Collected data entries:

(** Percent-decoding undoes [url.QueryEscape]. *)
Lemma QueryUnescape_QueryEscape s :
  url.QueryUnescape (url.QueryEscape s) = Some s.
Proof.
  induction s as [|c s IH]; [done|].
  cbn [url.QueryEscape]. by rewrite QueryUnescape_escape_byte, IH.
Qed.

Lemma quote_go_closes table skip s :
  exists body, strconv.quote_go table skip s = body +:+ str1 dquote.
Proof.
  revert skip. induction s as [|c s IH]; intros skip.
  - by exists "".
  - cbn [strconv.quote_go]. destruct skip as [|k]; [|apply IH].
    destruct (utf8.DecodeRuneInString (String c s)) as [r width].
    destruct (IH (Nat.pred width)) as [body ->].
    eexists. symmetry. apply append_assoc.
Qed.

(** The output of [strconv.Quote] stands between two double quotes. *)
Lemma Quote_enclosed table s :
  exists body, strconv.Quote table s = String dquote (body +:+ str1 dquote).
Proof.
  destruct (quote_go_closes table 0 s) as [body E].
  exists body. unfold strconv.Quote. by rewrite E.
Qed.

(** On a byte of ASCII, [strconv.Quote] writes the escape sequence of the
    language. *)
Lemma quote_go_ascii table c s :
  is_ascii c = true ->
  strconv.quote_go table 0 (String c s) = go_escape c +:+ strconv.quote_go table 0 s.
Proof.
  destruct c as [[] [] [] [] [] [] [] []]; intros H;
    first [reflexivity | by vm_compute in H].
Qed.

Lemma Quote_ascii table s :
  free_of (fun c => negb (is_ascii c)) s = true ->
  strconv.Quote table s = String dquote (go_escape_string s +:+ str1 dquote).
Proof.
  unfold strconv.Quote. intros H. f_equal.
  induction s as [|c s IH]; [reflexivity|].
  cbn [free_of] in H. apply andb_prop in H as [Hc Hs]. apply negb_true_iff in Hc.
  apply negb_false_iff in Hc.
  rewrite quote_go_ascii by done. cbn [go_escape_string].
  by rewrite IH, append_assoc.
Qed.

(** A byte that is not ASCII and stands alone begins no rune: [strconv.Quote]
    writes it as [\x] and its two hexadecimal digits. *)
Lemma Quote_lone_byte table c :
  is_ascii c = false ->
  strconv.Quote table (str1 c)
  = String dquote
      ("\x" +:+ hexdigit (Z.of_N (strings.byte c) / 16)
            +:+ hexdigit (Z.of_N (strings.byte c) mod 16) +:+ str1 dquote).
Proof.
  destruct c as [[] [] [] [] [] [] [] []]; intros H;
    first [reflexivity | by vm_compute in H].
Qed.

(** ** The template mapper *)

Section MapperFacts.

Variable isPrintTable : Z -> bool.
Variable GoSyntax : Mapper -> string.

(** [Map] and [_map] with the two tables. *)
Local Abbreviation hMap := (Map isPrintTable GoSyntax).
Local Abbreviation h_map := (_map isPrintTable GoSyntax).

Lemma Map_S fuel input h :
  hMap (S fuel) input h = Map_body isPrintTable GoSyntax (hMap fuel) input h.
Proof. reflexivity. Qed.

(** Without a preferred mapper, [Map] is [_map]. *)
Lemma Map_no_preferred fuel input h :
  h_preferred h = None -> hMap (S fuel) input h = h_map (hMap fuel) input h.
Proof. intros E. rewrite Map_S. unfold Map_body, bind, get. by rewrite E. Qed.

(** C5: with a preferred mapper [p] on the resolution context, [Map input]
    returns [p.Map input] as it is, and leaves the context as it is, when that
    is not the empty string; when it is, [Map] returns what the dispatch [_map]
    returns for the input. *)
Theorem Map_preferred (fuel : nat) (input : string) (h : HTMLTemplateMapper) (p : Mapper) :
  h_preferred h = Some p ->
  (Mapper_Map p input <> "" -> hMap (S fuel) input h = Ok (Mapper_Map p input) h) /\
  (Mapper_Map p input = "" -> hMap (S fuel) input h = h_map (hMap fuel) input h).
Proof.
  intros E. rewrite Map_S. unfold Map_body, bind, get. rewrite E.
  destruct (String.eqb_spec (Mapper_Map p input) "") as [Hout|Hout]; cbn [negb].
  - by split.
  - split; [reflexivity|done].
Qed.


(** C10: for a placeholder with the directive [js] whose rest is bound, the
    dispatch returns [strconv.Quote] of what the bound mapper returns for the
    rest, which is what [fmt] writes for [%#v]: the value between two double
    quotes, escaped as Go escapes a string literal.  For a value of ASCII the
    output is, byte for byte, the escape sequences of the language: [\n] for
    the line feed, a backslash before a double quote and before a backslash,
    [\x] and two hexadecimal digits for a control byte without a name, every
    other byte as it is.  A byte that is not ASCII and begins no rune is
    written as [\x] and two hexadecimal digits; a rune that is not printable
    as [\u] and four hexadecimal digits, or [\U] and eight; a printable rune
    as it is.  The bytes of [</script>], which an escaper for JavaScript would
    rewrite, stay as they are. *)
Theorem js_is_go_quote (rec : string -> M string) (input rest : string)
    (h : HTMLTemplateMapper) (mp : Mapper) :
  split input = ("js", rest) ->
  h_m h !! rest = Some mp ->
  h_map rec input h = Ok (strconv.Quote isPrintTable (Mapper_Map mp rest)) h /\
  (exists body, strconv.Quote isPrintTable (Mapper_Map mp rest)
                = String dquote (body +:+ str1 dquote)) /\
  (free_of (fun c => negb (is_ascii c)) (Mapper_Map mp rest) = true ->
   h_map rec input h
   = Ok (String dquote (go_escape_string (Mapper_Map mp rest) +:+ str1 dquote)) h) /\
  (forall c, is_ascii c = false -> Mapper_Map mp rest = str1 c ->
   h_map rec input h
   = Ok (String dquote
           ("\x" +:+ hexdigit (Z.of_N (strings.byte c) / 16)
                 +:+ hexdigit (Z.of_N (strings.byte c) mod 16) +:+ str1 dquote)) h) /\
  strconv.Quote isPrintTable (String (utf8.chr 0xC3) (str1 (utf8.chr 0xA9)))
  = String dquote (String (utf8.chr 0xC3) (String (utf8.chr 0xA9) (str1 dquote))) /\
  strconv.Quote isPrintTable (String (utf8.chr 0xC2) (str1 (utf8.chr 0xAD)))
  = String dquote ("\u00ad" +:+ str1 dquote) /\
  strconv.Quote isPrintTable
    (String (utf8.chr 0xE2) (String (utf8.chr 0x80) (str1 (utf8.chr 0xA8))))
  = (if isPrintTable 0x2028
     then String dquote
            (String (utf8.chr 0xE2) (String (utf8.chr 0x80) (String (utf8.chr 0xA8)
               (str1 dquote))))
     else String dquote ("\u2028" +:+ str1 dquote)) /\
  strconv.Quote isPrintTable
    (String (utf8.chr 0xF0) (String (utf8.chr 0x9F) (String (utf8.chr 0x98)
       (str1 (utf8.chr 0x80)))))
  = (if isPrintTable 0x1F600
     then String dquote
            (String (utf8.chr 0xF0) (String (utf8.chr 0x9F) (String (utf8.chr 0x98)
               (String (utf8.chr 0x80) (str1 dquote)))))
     else String dquote ("\U0001f600" +:+ str1 dquote)) /\
  strconv.Quote isPrintTable "</script>" = String dquote ("</script>" +:+ str1 dquote).
Proof.
  intros Hsplit Hbound.
  assert (E : h_map rec input h = Ok (strconv.Quote isPrintTable (Mapper_Map mp rest)) h).
  { unfold _map. rewrite Hsplit. cbn [String.eqb Ascii.eqb Bool.eqb].
    unfold bind, get. by rewrite Hbound. }
  split; [exact E|]. split; [apply Quote_enclosed|].
  split; [intros Hascii; by rewrite E, Quote_ascii|].
  split; [intros c Hc Hval; by rewrite E, Hval, Quote_lone_byte|].
  split; [reflexivity|]. split; [reflexivity|].
  split; [vm_compute; by destruct (isPrintTable _)|].
  split; [vm_compute; by destruct (isPrintTable _)|].
  reflexivity.
Qed.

▶ [Problem]: Line by line, print the records above exactly as they stand.

▶ [Problem solution]:
(** Percent-decoding undoes [url.QueryEscape]. *)
Lemma QueryUnescape_QueryEscape s :
  url.QueryUnescape (url.QueryEscape s) = Some s.
Proof.
  induction s as [|c s IH]; [done|].
  cbn [url.QueryEscape]. by rewrite QueryUnescape_escape_byte, IH.
Qed.

Lemma quote_go_closes table skip s :
  exists body, strconv.quote_go table skip s = body +:+ str1 dquote.
Proof.
  revert skip. induction s as [|c s IH]; intros skip.
  - by exists "".
  - cbn [strconv.quote_go]. destruct skip as [|k]; [|apply IH].
    destruct (utf8.DecodeRuneInString (String c s)) as [r width].
    destruct (IH (Nat.pred width)) as [body ->].
    eexists. symmetry. apply append_assoc.
Qed.

(** The output of [strconv.Quote] stands between two double quotes. *)
Lemma Quote_enclosed table s :
  exists body, strconv.Quote table s = String dquote (body +:+ str1 dquote).
Proof.
  destruct (quote_go_closes table 0 s) as [body E].
  exists body. unfold strconv.Quote. by rewrite E.
Qed.

(** On a byte of ASCII, [strconv.Quote] writes the escape sequence of the
    language. *)
Lemma quote_go_ascii table c s :
  is_ascii c = true ->
  strconv.quote_go table 0 (String c s) = go_escape c +:+ strconv.quote_go table 0 s.
Proof.
  destruct c as [[] [] [] [] [] [] [] []]; intros H;
    first [reflexivity | by vm_compute in H].
Qed.

Lemma Quote_ascii table s :
  free_of (fun c => negb (is_ascii c)) s = true ->
  strconv.Quote table s = String dquote (go_escape_string s +:+ str1 dquote).
Proof.
  unfold strconv.Quote. intros H. f_equal.
  induction s as [|c s IH]; [reflexivity|].
  cbn [free_of] in H. apply andb_prop in H as [Hc Hs]. apply negb_true_iff in Hc.
  apply negb_false_iff in Hc.
  rewrite quote_go_ascii by done. cbn [go_escape_string].
  by rewrite IH, append_assoc.
Qed.

(** A byte that is not ASCII and stands alone begins no rune: [strconv.Quote]
    writes it as [\x] and its two hexadecimal digits. *)
Lemma Quote_lone_byte table c :
  is_ascii c = false ->
  strconv.Quote table (str1 c)
  = String dquote
      ("\x" +:+ hexdigit (Z.of_N (strings.byte c) / 16)
            +:+ hexdigit (Z.of_N (strings.byte c) mod 16) +:+ str1 dquote).
Proof.
  destruct c as [[] [] [] [] [] [] [] []]; intros H;
    first [reflexivity | by vm_compute in H].
Qed.

(** ** The template mapper *)

Section MapperFacts.

Variable isPrintTable : Z -> bool.
Variable GoSyntax : Mapper -> string.

(** [Map] and [_map] with the two tables. *)
Local Abbreviation hMap := (Map isPrintTable GoSyntax).
Local Abbreviation h_map := (_map isPrintTable GoSyntax).

Lemma Map_S fuel input h :
  hMap (S fuel) input h = Map_body isPrintTable GoSyntax (hMap fuel) input h.
Proof. reflexivity. Qed.

(** Without a preferred mapper, [Map] is [_map]. *)
Lemma Map_no_preferred fuel input h :
  h_preferred h = None -> hMap (S fuel) input h = h_map (hMap fuel) input h.
Proof. intros E. rewrite Map_S. unfold Map_body, bind, get. by rewrite E. Qed.

(** C5: with a preferred mapper [p] on the resolution context, [Map input]
    returns [p.Map input] as it is, and leaves the context as it is, when that
    is not the empty string; when it is, [Map] returns what the dispatch [_map]
    returns for the input. *)
Theorem Map_preferred (fuel : nat) (input : string) (h : HTMLTemplateMapper) (p : Mapper) :
  h_preferred h = Some p ->
  (Mapper_Map p input <> "" -> hMap (S fuel) input h = Ok (Mapper_Map p input) h) /\
  (Mapper_Map p input = "" -> hMap (S fuel) input h = h_map (hMap fuel) input h).
Proof.
  intros E. rewrite Map_S. unfold Map_body, bind, get. rewrite E.
  destruct (String.eqb_spec (Mapper_Map p input) "") as [Hout|Hout]; cbn [negb].
  - by split.
  - split; [reflexivity|done].
Qed.


(** C10: for a placeholder with the directive [js] whose rest is bound, the
    dispatch returns [strconv.Quote] of what the bound mapper returns for the
    rest, which is what [fmt] writes for [%#v]: the value between two double
    quotes, escaped as Go escapes a string literal.  For a value of ASCII the
    output is, byte for byte, the escape sequences of the language: [\n] for
    the line feed, a backslash before a double quote and before a backslash,
    [\x] and two hexadecimal digits for a control byte without a name, every
    other byte as it is.  A byte that is not ASCII and begins no rune is
    written as [\x] and two hexadecimal digits; a rune that is not printable
    as [\u] and four hexadecimal digits, or [\U] and eight; a printable rune
    as it is.  The bytes of [</script>], which an escaper for JavaScript would
    rewrite, stay as they are. *)
Theorem js_is_go_quote (rec : string -> M string) (input rest : string)
    (h : HTMLTemplateMapper) (mp : Mapper) :
  split input = ("js", rest) ->
  h_m h !! rest = Some mp ->
  h_map rec input h = Ok (strconv.Quote isPrintTable (Mapper_Map mp rest)) h /\
  (exists body, strconv.Quote isPrintTable (Mapper_Map mp rest)
                = String dquote (body +:+ str1 dquote)) /\
  (free_of (fun c => negb (is_ascii c)) (Mapper_Map mp rest) = true ->
   h_map rec input h
   = Ok (String dquote (go_escape_string (Mapper_Map mp rest) +:+ str1 dquote)) h) /\
  (forall c, is_ascii c = false -> Mapper_Map mp rest = str1 c ->
   h_map rec input h
   = Ok (String dquote
           ("\x" +:+ hexdigit (Z.of_N (strings.byte c) / 16)
                 +:+ hexdigit (Z.of_N (strings.byte c) mod 16) +:+ str1 dquote)) h) /\
  strconv.Quote isPrintTable (String (utf8.chr 0xC3) (str1 (utf8.chr 0xA9)))
  = String dquote (String (utf8.chr 0xC3) (String (utf8.chr 0xA9) (str1 dquote))) /\
  strconv.Quote isPrintTable (String (utf8.chr 0xC2) (str1 (utf8.chr 0xAD)))
  = String dquote ("\u00ad" +:+ str1 dquote) /\
  strconv.Quote isPrintTable
    (String (utf8.chr 0xE2) (String (utf8.chr 0x80) (str1 (utf8.chr 0xA8))))
  = (if isPrintTable 0x2028
     then String dquote
            (String (utf8.chr 0xE2) (String (utf8.chr 0x80) (String (utf8.chr 0xA8)
               (str1 dquote))))
     else String dquote ("\u2028" +:+ str1 dquote)) /\
  strconv.Quote isPrintTable
    (String (utf8.chr 0xF0) (String (utf8.chr 0x9F) (String (utf8.chr 0x98)
       (str1 (utf8.chr 0x80)))))
  = (if isPrintTable 0x1F600
     then String dquote
            (String (utf8.chr 0xF0) (String (utf8.chr 0x9F) (String (utf8.chr 0x98)
               (String (utf8.chr 0x80) (str1 dquote)))))
     else String dquote ("\U0001f600" +:+ str1 dquote)) /\
  strconv.Quote isPrintTable "</script>" = String dquote ("</script>" +:+ str1 dquote).
Proof.
  intros Hsplit Hbound.
  assert (E : h_map rec input h = Ok (strconv.Quote isPrintTable (Mapper_Map mp rest)) h).
  { unfold _map. rewrite Hsplit. cbn [String.eqb Ascii.eqb Bool.eqb].
    unfold bind, get. by rewrite Hbound. }
  split; [exact E|]. split; [apply Quote_enclosed|].
  split; [intros Hascii; by rewrite E, Quote_ascii|].
  split; [intros c Hc Hval; by rewrite E, Hval, Quote_lone_byte|].
  split; [reflexivity|]. split; [reflexivity|].
  split; [vm_compute; by destruct (isPrintTable _)|].
  split; [vm_compute; by destruct (isPrintTable _)|].
  reflexivity.
Qed.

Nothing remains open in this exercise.